# WHAT YOU ARE ASKED TO DO
Look for the string "before" in the listing below and copy every line in which it appears.

-------

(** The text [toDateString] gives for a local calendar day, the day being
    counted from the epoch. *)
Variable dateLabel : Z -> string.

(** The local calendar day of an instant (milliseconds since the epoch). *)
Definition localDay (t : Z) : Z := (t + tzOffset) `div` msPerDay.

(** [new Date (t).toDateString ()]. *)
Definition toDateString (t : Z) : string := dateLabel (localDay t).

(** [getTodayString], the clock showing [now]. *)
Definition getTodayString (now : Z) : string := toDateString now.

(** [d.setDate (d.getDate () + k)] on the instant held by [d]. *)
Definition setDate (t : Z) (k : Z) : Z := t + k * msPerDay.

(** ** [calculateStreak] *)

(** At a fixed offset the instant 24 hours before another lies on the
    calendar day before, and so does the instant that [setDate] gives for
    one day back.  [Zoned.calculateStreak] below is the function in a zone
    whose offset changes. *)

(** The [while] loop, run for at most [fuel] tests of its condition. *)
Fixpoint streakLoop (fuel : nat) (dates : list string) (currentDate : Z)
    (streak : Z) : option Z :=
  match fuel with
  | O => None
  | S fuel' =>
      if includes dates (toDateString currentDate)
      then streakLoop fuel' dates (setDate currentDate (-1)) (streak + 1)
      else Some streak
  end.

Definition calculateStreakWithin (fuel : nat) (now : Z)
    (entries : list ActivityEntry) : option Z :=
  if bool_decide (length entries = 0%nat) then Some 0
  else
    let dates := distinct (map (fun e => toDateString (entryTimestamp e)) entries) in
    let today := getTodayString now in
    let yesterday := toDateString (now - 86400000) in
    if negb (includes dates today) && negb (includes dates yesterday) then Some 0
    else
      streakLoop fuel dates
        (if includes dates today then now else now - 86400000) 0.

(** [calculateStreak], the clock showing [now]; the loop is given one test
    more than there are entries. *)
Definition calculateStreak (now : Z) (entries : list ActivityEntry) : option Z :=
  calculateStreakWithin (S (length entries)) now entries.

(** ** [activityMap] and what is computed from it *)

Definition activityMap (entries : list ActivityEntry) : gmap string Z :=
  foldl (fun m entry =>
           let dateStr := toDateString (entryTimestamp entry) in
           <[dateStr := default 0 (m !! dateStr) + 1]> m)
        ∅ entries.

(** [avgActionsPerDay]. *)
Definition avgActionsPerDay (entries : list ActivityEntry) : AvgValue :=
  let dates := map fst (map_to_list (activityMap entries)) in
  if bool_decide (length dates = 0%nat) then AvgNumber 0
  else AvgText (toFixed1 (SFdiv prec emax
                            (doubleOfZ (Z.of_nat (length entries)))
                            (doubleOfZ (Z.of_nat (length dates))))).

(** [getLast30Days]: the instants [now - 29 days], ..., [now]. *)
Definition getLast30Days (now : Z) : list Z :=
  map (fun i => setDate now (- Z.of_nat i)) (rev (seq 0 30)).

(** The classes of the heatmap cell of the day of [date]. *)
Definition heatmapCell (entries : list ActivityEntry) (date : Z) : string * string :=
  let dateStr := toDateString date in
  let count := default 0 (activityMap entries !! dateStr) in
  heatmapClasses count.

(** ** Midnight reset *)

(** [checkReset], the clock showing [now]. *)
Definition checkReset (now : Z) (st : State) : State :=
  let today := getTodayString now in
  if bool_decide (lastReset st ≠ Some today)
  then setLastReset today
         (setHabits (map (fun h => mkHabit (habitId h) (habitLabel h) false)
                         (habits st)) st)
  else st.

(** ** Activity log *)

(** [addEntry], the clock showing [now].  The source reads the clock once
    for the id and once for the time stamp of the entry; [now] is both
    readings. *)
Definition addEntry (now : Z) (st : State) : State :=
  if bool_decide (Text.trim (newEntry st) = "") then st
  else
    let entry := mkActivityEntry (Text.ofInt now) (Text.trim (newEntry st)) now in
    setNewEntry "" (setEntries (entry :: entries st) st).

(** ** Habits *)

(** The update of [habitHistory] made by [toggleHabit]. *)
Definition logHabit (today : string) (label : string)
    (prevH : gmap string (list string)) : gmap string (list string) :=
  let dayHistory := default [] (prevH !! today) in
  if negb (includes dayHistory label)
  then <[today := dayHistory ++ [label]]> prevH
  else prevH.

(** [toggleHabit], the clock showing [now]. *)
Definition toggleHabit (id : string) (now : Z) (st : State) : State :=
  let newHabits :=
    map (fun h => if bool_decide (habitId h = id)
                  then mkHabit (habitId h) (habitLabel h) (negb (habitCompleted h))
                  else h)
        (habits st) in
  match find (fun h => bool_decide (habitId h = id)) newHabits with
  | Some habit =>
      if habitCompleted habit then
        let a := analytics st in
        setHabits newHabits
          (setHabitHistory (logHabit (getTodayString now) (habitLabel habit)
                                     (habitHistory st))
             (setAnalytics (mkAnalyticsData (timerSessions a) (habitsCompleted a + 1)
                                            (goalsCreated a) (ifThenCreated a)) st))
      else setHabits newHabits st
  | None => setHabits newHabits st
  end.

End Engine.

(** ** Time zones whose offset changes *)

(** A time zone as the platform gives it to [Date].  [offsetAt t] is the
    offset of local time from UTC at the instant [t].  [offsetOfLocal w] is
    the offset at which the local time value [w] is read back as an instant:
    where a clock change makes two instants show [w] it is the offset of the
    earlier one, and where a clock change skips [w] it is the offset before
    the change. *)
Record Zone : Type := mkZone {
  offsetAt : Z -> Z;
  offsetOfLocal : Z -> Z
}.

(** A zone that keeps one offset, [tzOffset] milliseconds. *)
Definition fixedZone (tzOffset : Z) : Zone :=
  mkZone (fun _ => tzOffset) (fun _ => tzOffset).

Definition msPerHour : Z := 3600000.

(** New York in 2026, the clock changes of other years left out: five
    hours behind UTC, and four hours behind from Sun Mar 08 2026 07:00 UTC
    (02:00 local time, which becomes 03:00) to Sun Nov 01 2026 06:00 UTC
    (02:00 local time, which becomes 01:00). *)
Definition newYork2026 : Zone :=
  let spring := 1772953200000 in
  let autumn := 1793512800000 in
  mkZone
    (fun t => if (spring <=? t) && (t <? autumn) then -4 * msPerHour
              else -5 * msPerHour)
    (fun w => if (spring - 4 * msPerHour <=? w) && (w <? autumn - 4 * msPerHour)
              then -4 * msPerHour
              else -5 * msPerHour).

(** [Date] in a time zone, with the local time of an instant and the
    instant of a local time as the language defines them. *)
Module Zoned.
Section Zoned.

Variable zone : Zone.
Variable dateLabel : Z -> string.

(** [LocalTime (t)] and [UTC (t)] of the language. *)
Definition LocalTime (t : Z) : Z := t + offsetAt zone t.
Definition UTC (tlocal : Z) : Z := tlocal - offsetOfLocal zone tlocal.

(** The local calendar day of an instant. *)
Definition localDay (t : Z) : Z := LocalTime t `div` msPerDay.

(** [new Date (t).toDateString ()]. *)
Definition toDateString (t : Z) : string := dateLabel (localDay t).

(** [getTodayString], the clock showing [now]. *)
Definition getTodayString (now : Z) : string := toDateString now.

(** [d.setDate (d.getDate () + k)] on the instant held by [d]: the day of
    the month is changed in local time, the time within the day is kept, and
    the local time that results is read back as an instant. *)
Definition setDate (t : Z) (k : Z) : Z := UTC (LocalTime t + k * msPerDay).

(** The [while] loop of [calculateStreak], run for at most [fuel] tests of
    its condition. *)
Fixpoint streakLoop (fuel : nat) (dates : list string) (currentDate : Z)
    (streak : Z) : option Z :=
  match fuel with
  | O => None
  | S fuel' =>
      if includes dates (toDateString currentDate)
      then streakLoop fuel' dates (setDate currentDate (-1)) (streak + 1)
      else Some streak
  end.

-------

# YOUR SOLUTION
(** At a fixed offset the instant 24 hours before another lies on the
    calendar day before, and so does the instant that [setDate] gives for
    earlier one, and where a clock change skips [w] it is the offset before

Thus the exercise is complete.